### MATERIALS PROVIDED

(** C6: the auditor is run with a budget of 60 seconds.  When
    [subprocess.run] gives up on it ([TimeoutExpired], raised after the
    child was killed) the method returns the timeout record: success
    false, the error [Request timed out] and its fallback fragment.  A
    non-zero exit gives the failure record instead, and the two never
    coincide: their error strings differ.  So an auditor that needs more
    than 60 seconds gives the timeout record, whatever it would have
    printed. *)
Theorem check_timeout `{E : Env} (url : string) (w : World)
    (files : gmap string string) :
  (forall e,
      run_process (check_cmd url) (Some 60%N) (fs w) = (Raise e, files) ->
      is_TimeoutExpired e = true ->
      run_accessibility_check url w = (Return timeout_record, spawned_check w url files))
  /\ (forall cp,
        run_process (check_cmd url) (Some 60%N) (fs w) = (Return cp, files) ->
        returncode cp <> 0%Z ->
        run_accessibility_check url w
        = (Return (failed_record (stderr cp)), spawned_check w url files))
  /\ timeout_record
     = PDict [("success", PBool false);
              ("error", PStr "Request timed out");
              ("streamlitHtml",
               PStr ("<div style=" ++ dq ++ "padding: 20px; color: red;" ++ dq
                     ++ ">Request timed out after 60 seconds</div>"))]
  /\ (forall err, failed_record err <> timeout_record)
  /\ (forall err,
        get_item (failed_record err) "error" <> get_item timeout_record "error")
  /\ (forall seconds exit_code out err report,
        (60 < seconds)%N ->
        @run_accessibility_check (Sim.sim_env (Sim.Runs seconds exit_code out err report))
          url w
        = (Return timeout_record, spawned_check w url (fs w))).
Proof.
  split; [| split; [| split; [| split; [| split]]]].
  - intros e Hrun He. rewrite (check_spawn_raises _ _ _ _ Hrun).
    unfold handled. now rewrite He.
  - intros cp Hrun Hrc. now apply check_failed.
  - reflexivity.
  - intros err H. inversion H.
  - intros err H. inversion H.
  - intros seconds exit_code out err report Hs.
    rewrite (@check_spawn_raises (Sim.sim_env (Sim.Runs seconds exit_code out err report))
               url w (mk_exn TimeoutExpired "Command timed out") (fs w)).
    + reflexivity.
    + cbn. apply N.ltb_lt in Hs. now rewrite Hs.
Qed.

######

## PROBLEM DETAILS
Give back the data above word for word.

## ANSWER FOR THE TASK
(** C6: the auditor is run with a budget of 60 seconds.  When
    [subprocess.run] gives up on it ([TimeoutExpired], raised after the
    child was killed) the method returns the timeout record: success
    false, the error [Request timed out] and its fallback fragment.  A
    non-zero exit gives the failure record instead, and the two never
    coincide: their error strings differ.  So an auditor that needs more
    than 60 seconds gives the timeout record, whatever it would have
    printed. *)
Theorem check_timeout `{E : Env} (url : string) (w : World)
    (files : gmap string string) :
  (forall e,
      run_process (check_cmd url) (Some 60%N) (fs w) = (Raise e, files) ->
      is_TimeoutExpired e = true ->
      run_accessibility_check url w = (Return timeout_record, spawned_check w url files))
  /\ (forall cp,
        run_process (check_cmd url) (Some 60%N) (fs w) = (Return cp, files) ->
        returncode cp <> 0%Z ->
        run_accessibility_check url w
        = (Return (failed_record (stderr cp)), spawned_check w url files))
  /\ timeout_record
     = PDict [("success", PBool false);
              ("error", PStr "Request timed out");
              ("streamlitHtml",
               PStr ("<div style=" ++ dq ++ "padding: 20px; color: red;" ++ dq
                     ++ ">Request timed out after 60 seconds</div>"))]
  /\ (forall err, failed_record err <> timeout_record)
  /\ (forall err,
        get_item (failed_record err) "error" <> get_item timeout_record "error")
  /\ (forall seconds exit_code out err report,
        (60 < seconds)%N ->
        @run_accessibility_check (Sim.sim_env (Sim.Runs seconds exit_code out err report))
          url w
        = (Return timeout_record, spawned_check w url (fs w))).
Proof.
  split; [| split; [| split; [| split; [| split]]]].
  - intros e Hrun He. rewrite (check_spawn_raises _ _ _ _ Hrun).
    unfold handled. now rewrite He.
  - intros cp Hrun Hrc. now apply check_failed.
  - reflexivity.
  - intros err H. inversion H.
  - intros err H. inversion H.
  - intros seconds exit_code out err report Hs.
    rewrite (@check_spawn_raises (Sim.sim_env (Sim.Runs seconds exit_code out err report))
               url w (mk_exn TimeoutExpired "Command timed out") (fs w)).
    + reflexivity.
    + cbn. apply N.ltb_lt in Hs. now rewrite Hs.
Qed.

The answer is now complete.